The fast pace of technology, digitization, and increasingly open access to online information have changed the landscape of intellectual property law and litigation. Businesses need to be proactive in protecting their trademarks, trade secrets, copyrights and patents, while simultaneously ensuring they avoid infringing on other people's intellectual property.


"Protect your intellectual property," says Patricia B. Hogan, who specializes in trademarks litigation as a partner with the law firm Keating Muething & Klekamp. "If you've put time and money into developing a good name or a good product, something that people value, that's a huge asset."

But managing intellectual property and protecting against infringement is only one side of the coin. Though the Midwest has long been a hub for the manufacturing industry, the traditional bricks and mortar storefront is being replaced by the digital storefront. Consumers can shop and purchase products or services online, without ever visiting a physical location.

"Everybody has access to everything," says Kate Smith, also a partner with Wood, Herron & Evans.


This means that even small, local businesses have to think globally about the information they share online, and how that information might make them vulnerable to lawsuits. The spread of the Internet and digitization opens the door for trademark theft from every corner of the world.

"Technology is really making the world a smaller place, actually," says Louis Ebling, a partner with Thompson Hine who specializes in international trademark portfolio management. A trademark portfolio includes a collection of trademark registrations and applications for a particular product, and is a tool to conduct global trademark acquisition, maintenance and enforcement.

"The trademark owner is obligated to police the misuse of the trademark," Ebling says. "We have to proactively police the marketplace."

If companies fail to enforce potential trademark infringements, the trademark is considered abandoned for legal purposes. Businesses owners need to maintain control over company trademarks and brands.

The Internet complicates matters because it is extremely easy to adopt and use a trademark or to discover other companies' usage of trademarks. "Clients really want to be proactive in terms of identifying third-party marks that might infringe on theirs and take steps quickly to address those issues, and they might want to do it themselves," Smith says.

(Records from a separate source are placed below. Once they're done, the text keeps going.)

(** ** Well-formed topic filters

    The rule of MQTT 4.7.1 that both the settings and the request validation
    implement: a wildcard occupies a whole level and [#] only the last one. *)

Fixpoint filter_levels_ok (levels : list pystr) : Prop :=
  match levels with
  | [] => True
  | level :: rest =>
    (chr "+" ∈ level → level = &"+")
    ∧ (chr "#" ∈ level → level = &"#" ∧ rest = [])
    ∧ filter_levels_ok rest
  end.

Record filter_ok (f : pystr) : Prop := {
  filter_not_empty : f ≠ [];
  filter_no_nul : 0%N ∉ f;
  filter_encodes : ∃ b, encode f = Ok b ∧ Z.of_nat (length b) ≤ 65535;
  filter_levels : filter_levels_ok (split (chr "/") f);
}.

Lemma acl_levels_ok_iff levels : acl_levels_ok levels = true ↔ filter_levels_ok levels.
Proof.
  induction levels as [|l rest IH]; [done|].
  cbn [acl_levels_ok filter_levels_ok].
  rewrite andb_true_iff, negb_true_iff, orb_false_iff, !andb_false_iff, IH, orb_false_iff.
  rewrite !negb_false_iff, !has_false, !bool_decide_eq_true.
  destruct (decide (chr "+" ∈ l)), (decide (chr "#" ∈ l)); naive_solver.
Qed.

Lemma validate_acl_pattern_ok p u : validate_acl_pattern p = Ok u ↔ filter_ok p.
Proof.
  unfold validate_acl_pattern. destruct u. split.
  - destruct (_ || _) eqn:E; [done|]. boolprop. destruct E as [E1 E2]. apply has_false in E2.
    rewrite bind_ok. intros (b & Hb & H). destruct (Z.ltb_spec 65535 (Z.of_nat (length b))); [done|].
    apply check_ok, acl_levels_ok_iff in H. split; eauto.
  - intros [H1 H2 (b & Hb & Hl) H4].
    rewrite bool_decide_eq_false_2, (proj2 (has_false _ _)), Hb by done. cbn.
    rewrite (proj2 (Z.ltb_ge _ _)) by done. by apply check_ok, acl_levels_ok_iff.
Qed.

Business owners who email perceived infringers might get a nasty surprise: They could be the ones stealing the trademark. A business that uses a trademark first is often entitled to the trademark for their geographic area, based on U.S. common law, while a first-to-register system is the standard outside the country.

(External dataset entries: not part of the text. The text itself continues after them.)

(* ===== verification/Models.v ===== *)
(** * Request, response and message types ([models/__init__.py], [mqtt/client.py])

    One record per pydantic model, with the validation pydantic runs on the
    request bodies: lengths count code points, integers have inclusive bounds. *)

From Stdlib Require Import QArith.QArith.
From S2P Require Import Prelude PyStr.
#[local] Open Scope Z_scope.

Record Token : Type := mkToken { access_token : pystr; token_type : pystr; expires_in : Z }.
Record TokenData : Type := mkTokenData { td_username : option pystr; td_scopes : list pystr }.

Record PublishRequest : Type := mkPublishRequest {
  pub_topic : pystr; pub_payload : pystr; pub_qos : Z; pub_retain : bool }.
Record PublishResponse : Type := mkPublishResponse {
  pubr_success : bool; pubr_message_id : option Z; pubr_topic : pystr }.

Record SubscribeRequest : Type := mkSubscribeRequest { sub_topic : pystr; sub_qos : Z }.
Record SubscribeResponse : Type := mkSubscribeResponse {
  subr_success : bool; subr_topic : pystr; subr_qos : Z }.

Record UnsubscribeRequest : Type := mkUnsubscribeRequest { unsub_topic : pystr }.
Record UnsubscribeResponse : Type := mkUnsubscribeResponse {
  unsubr_success : bool; unsubr_topic : pystr }.

Record RetainedQueryRequest : Type := mkRetainedQueryRequest { ret_topic : pystr }.
Record RetainedMessage : Type := mkRetainedMessage {
  rm_topic : pystr; rm_payload : pystr; rm_qos : Z; rm_retain : bool }.
Record RetainedQueryResponse : Type := mkRetainedQueryResponse {
  rqr_success : bool; rqr_message : option RetainedMessage; rqr_error : option string }.

Record MQTTMessage : Type := mkMQTTMessage {
  mm_topic : pystr; mm_payload : pystr; mm_qos : Z; mm_retain : bool; mm_timestamp : Q }.
Record TopicInfo : Type := mkTopicInfo {
  ti_topic : pystr; ti_message_count : Z; ti_last_message : option MQTTMessage }.

Record HealthResponse : Type := mkHealthResponse {
  health_status : pystr; health_version : pystr; health_connected : bool }.
Record ErrorResponse : Type := mkErrorResponse { err_detail : pystr; err_code : option pystr }.

(** [ReceivedMessage] of [mqtt/client.py]: a packet as the broker delivered it. *)
Record ReceivedMessage : Type := mkReceived {
  rx_topic : pystr; rx_payload : bytes; rx_qos : Z; rx_retain : bool }.

#[export] Instance ReceivedMessage_eq_dec : EqDecision ReceivedMessage.
Proof. solve_decision. Defined.

(** ** Field constraints of the request bodies

    A body that fails them is answered with HTTP 422 before the handler runs. *)

Definition unprocessable : exn := Exn (EHTTP 422) "Unprocessable Entity".

Definition length_in (lo hi : Z) (s : pystr) : bool :=
  (lo <=? Z.of_nat (length s)) && (Z.of_nat (length s) <=? hi).
Definition topic_field (s : pystr) : bool := length_in 1 65535 s.
Definition qos_field (q : Z) : bool := (0 <=? q) && (q <=? 2).

Definition validate_publish_request (r : PublishRequest) : outcome PublishRequest :=
  _ ← check (topic_field (pub_topic r) && length_in 0 1048576 (pub_payload r) && qos_field (pub_qos r))
        unprocessable;
  Ok r.
Definition validate_subscribe_request (r : SubscribeRequest) : outcome SubscribeRequest :=
  _ ← check (topic_field (sub_topic r) && qos_field (sub_qos r)) unprocessable; Ok r.
Definition validate_unsubscribe_request (r : UnsubscribeRequest) : outcome UnsubscribeRequest :=
  _ ← check (topic_field (unsub_topic r)) unprocessable; Ok r.
Definition validate_retained_request (r : RetainedQueryRequest) : outcome RetainedQueryRequest :=
  _ ← check (topic_field (ret_topic r)) unprocessable; Ok r.

Lemma validate_publish_ok r r' :
  validate_publish_request r = Ok r' →
  r' = r ∧ pub_topic r ≠ [] ∧ 0 ≤ pub_qos r ≤ 2.
Proof.
  unfold validate_publish_request. intros H. inv_bind. boolprop.
  unfold topic_field, length_in, qos_field in *. boolprop. rewrite !Z.leb_le in *.
  split_and!; [done| |lia|lia]. intros Hnil. rewrite Hnil in *. cbn in *. lia.
Qed.

Lemma validate_subscribe_ok r r' :
  validate_subscribe_request r = Ok r' → r' = r ∧ sub_topic r ≠ [] ∧ 0 ≤ sub_qos r ≤ 2.
Proof.
  unfold validate_subscribe_request. intros H. inv_bind. boolprop.
  unfold topic_field, length_in, qos_field in *. boolprop. rewrite !Z.leb_le in *.
  split_and!; [done| |lia|lia]. intros Hnil. rewrite Hnil in *. cbn in *. lia.
Qed.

While being proactive about policing a trademark is necessary, businesses should still consult with a legal adviser to fully understand the facts prior to taking action, Smith says.


Patent trolls don't live under bridges, but business owners should still be wary of crossing their paths.

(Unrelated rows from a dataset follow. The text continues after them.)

(* ===== verification/Tls.v ===== *)
(** * TLS peer-key policy ([tls_policy.py], [mqtt/tls.py])

    The decision about a certificate's public key, the check of the verified
    chain, the two handshake wrappers and the construction of the MQTT context.
    The parsers of [cryptography] and the operations of OpenSSL are parameters;
    [ssl.PEM_cert_to_DER_cert] is the standard library's and is modelled. *)

From Stdlib Require Import Strings.Byte.
From S2P Require Import Prelude PyStr Base64 DarwinCert.
#[local] Open Scope Z_scope.

Definition ssl_error (text : string) : exn := Exn ESSL text.

(** ** [ssl.PEM_cert_to_DER_cert] *)

Definition byte_of_Z (z : Z) : byte := default Byte.x00 (Byte.of_N (Z.to_N (Z.land z 255))).

(** [binascii.a2b_base64] in its lenient mode: characters outside the alphabet
    are skipped, and complete padding ends the data. *)
Fixpoint a2b_base64 (s : pystr) (quad pads : nat) (left : Z) (out : bytes) : outcome bytes :=
  match s with
  | [] => if (quad =? 0)%nat then Ok out else Raise (Exn EValue "Incorrect padding")
  | c :: s' =>
    if bool_decide (c = chr "=") then
      if (2 <=? quad)%nat then
        if (4 <=? quad + S pads)%nat then Ok out else a2b_base64 s' quad (S pads) left out
      else a2b_base64 s' quad pads left out
    else
      match base64_value c with
      | None => a2b_base64 s' quad pads left out
      | Some v =>
        match quad with
        | 0%nat => a2b_base64 s' 1 0 v out
        | 1%nat => a2b_base64 s' 2 0 (Z.land v 15) (out ++ [byte_of_Z (Z.lor (Z.shiftl left 2) (Z.shiftr v 4))])
        | 2%nat => a2b_base64 s' 3 0 (Z.land v 3) (out ++ [byte_of_Z (Z.lor (Z.shiftl left 4) (Z.shiftr v 2))])
        | _ => a2b_base64 s' 0 0 0 (out ++ [byte_of_Z (Z.lor (Z.shiftl left 6) v)])
        end
      end
  end.

Definition PEM_HEADER : pystr := &"-----BEGIN CERTIFICATE-----".
Definition PEM_FOOTER : pystr := &"-----END CERTIFICATE-----".

Definition PEM_cert_to_DER_cert (pem : pystr) : outcome bytes :=
  if negb (startswith PEM_HEADER pem) then Raise (Exn EValue "Invalid PEM encoding; must start with")
  else if negb (endswith PEM_FOOTER (strip pem)) then Raise (Exn EValue "Invalid PEM encoding; must end with")
  else
    let body := drop (length PEM_HEADER) (strip pem) in
    let d := take (length body - length PEM_FOOTER) body in
    if negb (is_ascii d) then Raise (Exn EUnicode "ordinal not in range(128)")
    else a2b_base64 d 0 0 0 [].

(** ** The key policy *)

(** What [cryptography] parses a public key to. *)
Inductive public_key : Type :=
  | RSAKey (n : Z)
  | ECKey (key_size : Z)
  | DSAKey (p q : Z)
  | Ed25519Key
  | Ed448Key
  | OtherKey.

(** [n.bit_length()] *)
Definition bit_length (n : Z) : Z := if n =? 0 then 0 else Z.log2 (Z.abs n) + 1.

(** The platform the process runs on. *)
Record platform : Type := mkPlatform { sys_platform : pystr; machine : pystr; framework : NativeCalls }.

Section policy.
(** [x509.load_der_x509_certificate(der).public_key()] when the package is
    installed; [None] stands for [ValueError] and [UnsupportedAlgorithm]. *)
Context (cryptography : option (bytes → option public_key)) (host : platform).

Definition key_ok (key : public_key) : bool :=
  match key with
  | RSAKey n => 2048 <=? bit_length n
  | ECKey key_size => 224 <=? key_size
  | DSAKey p q => (2048 <=? bit_length p) && (224 <=? bit_length q)
  | Ed25519Key | Ed448Key => true
  | OtherKey => false
  end.

(** [_certificate_key_ok] *)
Definition certificate_key_ok (der : bytes) : outcome bool :=
  if bool_decide (sys_platform host = &"darwin") && bool_decide (machine host = &"x86_64") then
    catch (snd (certificate_key_meets_minimum (framework host) (sys_platform host) der (mkCf [] [])))
      (λ k, is_os_error k || is_value_error k)
      (λ _, Raise (ssl_error "TLS certificate key could not be verified by macOS"))
  else
    match cryptography with
    | None => Raise (ssl_error "Verified TLS requires the cryptography package")
    | Some public_key_of =>
      match public_key_of der with
      | None => Raise (ssl_error "TLS certificate uses an unsupported public key")
      | Some key => Ok (key_ok key)
      end
    end.

(** A certificate of the verified chain: DER bytes, or an object whose
    [public_bytes()], if it has that method, returns PEM text. *)
Inductive chain_item : Type :=
  | DerItem (der : bytes)
  | ObjectItem (public_bytes : option pystr).

(** What the connection exposes: no such method, or its result ([None]: not a
    list). *)
Notation verified_chain := (option (option (list chain_item))).

Definition item_der (item : chain_item) : outcome bytes :=
  match item with
  | DerItem der => Ok der
  | ObjectItem None => Raise (ssl_error "TLS runtime returned an unsupported certificate format")
  | ObjectItem (Some pem) => PEM_cert_to_DER_cert pem
  end.

(** [_check_verified_keys] *)
Definition check_verified_keys (chain : verified_chain) : outcome unit :=
  match chain with
  | None => Raise (ssl_error "TLS runtime does not expose its verified certificate chain")
  | Some None | Some (Some []) => Raise (ssl_error "TLS peer has no verified certificate chain")
  | Some (Some items) =>
    for_each (λ item,
      der ← item_der item;
      ok ← certificate_key_ok der;
      check ok (ssl_error "TLS certificate key is below the supported security minimum")) items
  end.

(** [_VerifiedObject.do_handshake]: [handshake] is the outcome of the
    inherited method, [chain] what the connection then exposes. *)
Definition object_handshake (handshake : outcome unit) (chain : verified_chain) : outcome unit :=
  _ ← handshake; check_verified_keys chain.

Definition wants_io (k : exn_class) : bool := match k with ESSLWant => true | _ => false end.

(** [_VerifiedSocket.do_handshake]: the state is whether the socket is open. *)
Definition socket_handshake (handshake : outcome unit) (chain : verified_chain) : M bool unit := λ is_open,
  match object_handshake handshake chain with
  | Ok u => (is_open, Ok u)
  | Raise e => if wants_io (exn_kind e) then (is_open, Raise e) else (false, Raise e)
  end.
End policy.

(** ** The context *)

Definition TLSv1_2 : Z := 771.

Record SSLContext : Type := mkContext {
  cx_verify_required : bool;
  cx_check_hostname : bool;
  cx_minimum_version : Z;
  cx_security_level : Z;
  cx_ciphers : list (pystr * pystr);  (* name, protocol *)
  cx_verified_classes : bool;
}.

(** OpenSSL's part of the context. *)
Class OpenSSL := {
  protocol_tls_client : SSLContext;
  load_cert_chain : pystr → option pystr → SSLContext → outcome SSLContext;
  load_verify_locations : pystr → SSLContext → outcome SSLContext;
  load_default_certs : SSLContext → outcome SSLContext;
  set_ciphers : pystr → SSLContext → outcome SSLContext;
}.

(** Loading certificates leaves the protocol settings alone; a cipher string
    that ends with [@SECLEVEL=2] selects that security level and leaves the
    verification settings alone. *)
Class OpenSSLLaws `{OpenSSL} := {
  law_client : cx_verify_required protocol_tls_client = true ∧ cx_check_hostname protocol_tls_client = true;
  law_load_chain c k x x' : load_cert_chain c k x = Ok x' → x' = x;
  law_load_locations l x x' : load_verify_locations l x = Ok x' → x' = x;
  law_load_default x x' : load_default_certs x = Ok x' → x' = x;
  law_set_ciphers names x x' :
    set_ciphers (join (chr ":") (names ++ [&"@SECLEVEL=2"])) x = Ok x' →
    cx_security_level x' = 2 ∧ cx_verify_required x' = cx_verify_required x
    ∧ cx_check_hostname x' = cx_check_hostname x ∧ cx_minimum_version x' = cx_minimum_version x;
}.

Section context.
Context `{OpenSSL}.

Definition set_minimum_version (v : Z) (x : SSLContext) : SSLContext :=
  mkContext (cx_verify_required x) (cx_check_hostname x) v (cx_security_level x) (cx_ciphers x) (cx_verified_classes x).
Definition set_verified_classes (x : SSLContext) : SSLContext :=
  mkContext (cx_verify_required x) (cx_check_hostname x) (cx_minimum_version x) (cx_security_level x) (cx_ciphers x) true.

(** [enforce_peer_key_policy] *)
Definition enforce_peer_key_policy (x : SSLContext) : outcome SSLContext :=
  if negb (cx_verify_required x) || negb (cx_check_hostname x)
  then Raise (Exn EValue "TLS context must verify certificates and hostnames")
  else
    let x := set_minimum_version (Z.max (cx_minimum_version x) TLSv1_2) x in
    x ← (if cx_security_level x <? 2 then
           let selected := (filter (λ c, c.2 ≠ &"TLSv1.3") (cx_ciphers x)).*1 in
           set_ciphers (join (chr ":") (selected ++ [&"@SECLEVEL=2"])) x
         else Ok x);
    Ok (set_verified_classes x).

"The amount of information that's out there about businesses is helpful to the business, but it can also be a liability from a business standpoint," says Thomas F. Hankinson, an associate with Keating Muething & Klekamp.

While businesses must be technologically savvy and maintain an online presence, the increased access to online information opens the doors to intellectual property lawsuits from patent trolls, according to Hankinson.

Patent trolls are companies or individuals who buy up intellectual property such as patents with no intention to ever produce or manufacture the product. They comb the Internet, looking for companies that might be using all or part of their patent, and then sue for patent infringement.

The minimum cost of most patent litigation is typically around $1 million, and costs can easily climb to more than $3 million, according to Steven Benintendi, a partner at Wood, Herron & Evans who specializes in patents. "Point is, patent litigation is expensive, and you have to really be committed to carry out a patent litigation," he asserts.

Because patent litigation is risky and "ungodly expensive," Hogan says, most companies might pay off the patent troll to avoid going to court.

"Now, patent trolls are not only performing stick-ups of legitimate businesses that are trying to put out a product, but they're also smearing the reputation of legitimate non-practicing entities, who are driving innovation and are helpful," Hankinson says.

Non-practicing entities (NPEs) are individuals or companies who hold patents without manufacturing them as well, but might license the patents out to others. This includes private inventors who might not have the means to manufacture an invention on a large scale.

Though patent trolls are technically considered NPEs, they profit from litigation using an opportunistic and antagonistic approach. "The terms are sometimes a matter of perspective," Hankinson says.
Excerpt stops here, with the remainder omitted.